J Pediatr Endocrinol Metab. 2011;24(7-8):543-8. doi: 10.1515/jpem.2011.262.
To develop a reliable and accurate preimplantation genetic diagnosis (PGD) method in six families with endocrine diseases: persistent hyperinsulinemic hypoglycemia of infancy (PHHI), congenital adrenal hyperplasia (CAH) salt-wasting form, Sanjat-Sakati syndrome and multiple endocrine neoplasia 2A (MEN 2A).
For each disease a battery of at least four informative markers surrounding the tested gene were identified and for each family a protocol of multiplex fluorescent markers was developed and performed on single cells.

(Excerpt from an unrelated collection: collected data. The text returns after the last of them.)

(** redis_store.py [save_alert], [get_alert], [delete_alert] and
    [_update_status_index], on a connected client: a save of a record that
    is not RESOLVED, or of a RESOLVED one when Redis accepts the TTL
    [alert_ttl_hours * 3600], succeeds and is read back, leaves other fingerprints alone, sets a TTL of
    [alert_ttl_hours * 3600] exactly for RESOLVED records, and puts the
    fingerprint in exactly the index set of its status; a delete returns
    whether the key existed, after it the key reads [None] and the
    fingerprint is in no status index. *)
Theorem rd_save_get_delete (db : RedisDB) (t : TrackedAlert) (fp : string) :
  rd_connected db = true ->
  (status t = RESOLVED -> rd_ttl_ok db = true) ->
  let db1 := (rd_save_alert t db).1 in
  let db2 := (rd_delete_alert fp db).1 in
  (rd_save_alert t db).2 = inr () /\
  (rd_get_alert (fingerprint t) db1).2 = inr (Some t) /\
  (forall fp', fp' <> fingerprint t -> (rd_get_alert fp' db1).2 = (rd_get_alert fp' db).2) /\
  option_map snd (rd_strings db1 !! alert_key (fingerprint t))
    = Some (if status_eqb (status t) RESOLVED then Some (rd_alert_ttl_hours db * 3600)%Z else None) /\
  (forall st, fingerprint t ∈ smembers db1 (index_key (status_value st)) <-> st = status t) /\
  (rd_delete_alert fp db).2
    = inr (match rd_strings db !! alert_key fp with Some _ => true | None => false end) /\
  (rd_get_alert fp db2).2 = inr None /\
  (forall st, fp ∉ smembers db2 (index_key (status_value st))).
Proof.
  intros Hc Hok db1 db2.
  destruct (rd_save_alert_spec db t Hc Hok) as [S1 [Hs Hm1]].
  destruct (rd_delete_alert_spec db fp Hc) as [S2 [Hd Hm2]].
  subst db1 db2. rewrite Hs, Hd. simpl.
  unfold rd_get_alert, redis_get. simpl. rewrite Hc. simpl.
  split; [reflexivity|].
  split; [rewrite lookup_insert_eq; reflexivity|].
  split; [intros fp' Hne; rewrite lookup_insert_ne; [reflexivity|intros H; apply Hne, alert_key_inj; congruence]|].
  split; [rewrite lookup_insert_eq; reflexivity|].
  split.
  { intros st. unfold smembers. simpl. rewrite Hm1.
    destruct (String.eqb_spec (index_key (status_value st)) (index_key (status_value (status t)))) as [Heq|Hne].
    - apply index_key_status_inj in Heq. tauto.
    - rewrite index_key_in_status_index_keys. split; [tauto|intros ->; contradiction]. }
  split; [reflexivity|].
  split; [rewrite lookup_delete_eq; reflexivity|].
  intros st. unfold smembers. simpl. rewrite Hm2, index_key_in_status_index_keys. tauto.
Qed.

PGD for PHHI was performed in three families. In family 1 two healthy children were born from different cycles, in family 2 three healthy children were born from two cycles, and in family 3 a healthy boy was born. For CAH in one family a healthy girl was born. One PGD cycle for Sanjat-Sakati resulted in a clinical pregnancy that was terminated due to high nuccal translucency (46X0). For one family with MEN 2A disease, the eighth PGD cycle resulted in birth of healthy twins. In all children genetic confirmation of the healthy status was performed.
PGD is an effective method for preventing birth of affected children with endocrine disorders. Increasing the awareness of clinicians to the availability of these methods is most important.
为六个患有内分泌疾病的家庭开发一种可靠且准确的植入前基因诊断(PGD)方法,这些疾病包括:婴儿持续性高胰岛素血症低血糖症(PHHI)、先天性肾上腺皮质增生症(CAH)失盐型、桑贾特 - 萨卡蒂综合征和多发性内分泌腺瘤病2A(MEN 2A)。
对于每种疾病,在被检测基因周围鉴定出至少四个信息性标记,并为每个家庭开发了一种多重荧光标记方案,并在单细胞上进行操作。
对三个家庭进行了PHHI的PGD。在家庭1中,通过不同周期出生了两个健康孩子;在家庭2中,通过两个周期出生了三个健康孩子;在家庭3中,出生了一个健康男孩。对于一个患有CAH的家庭,出生了一个健康女孩。一次针对桑贾特 - 萨卡蒂综合征的PGD周期导致临床妊娠,但由于高颈部透明带(46,X0)而终止。对于一个患有MEN 2A疾病的家庭,第八次PGD周期导致健康双胞胎出生。对所有孩子都进行了健康状况的基因确认。
PGD是预防患有内分泌疾病的患儿出生的有效方法。提高临床医生对这些方法可用性的认识至关重要。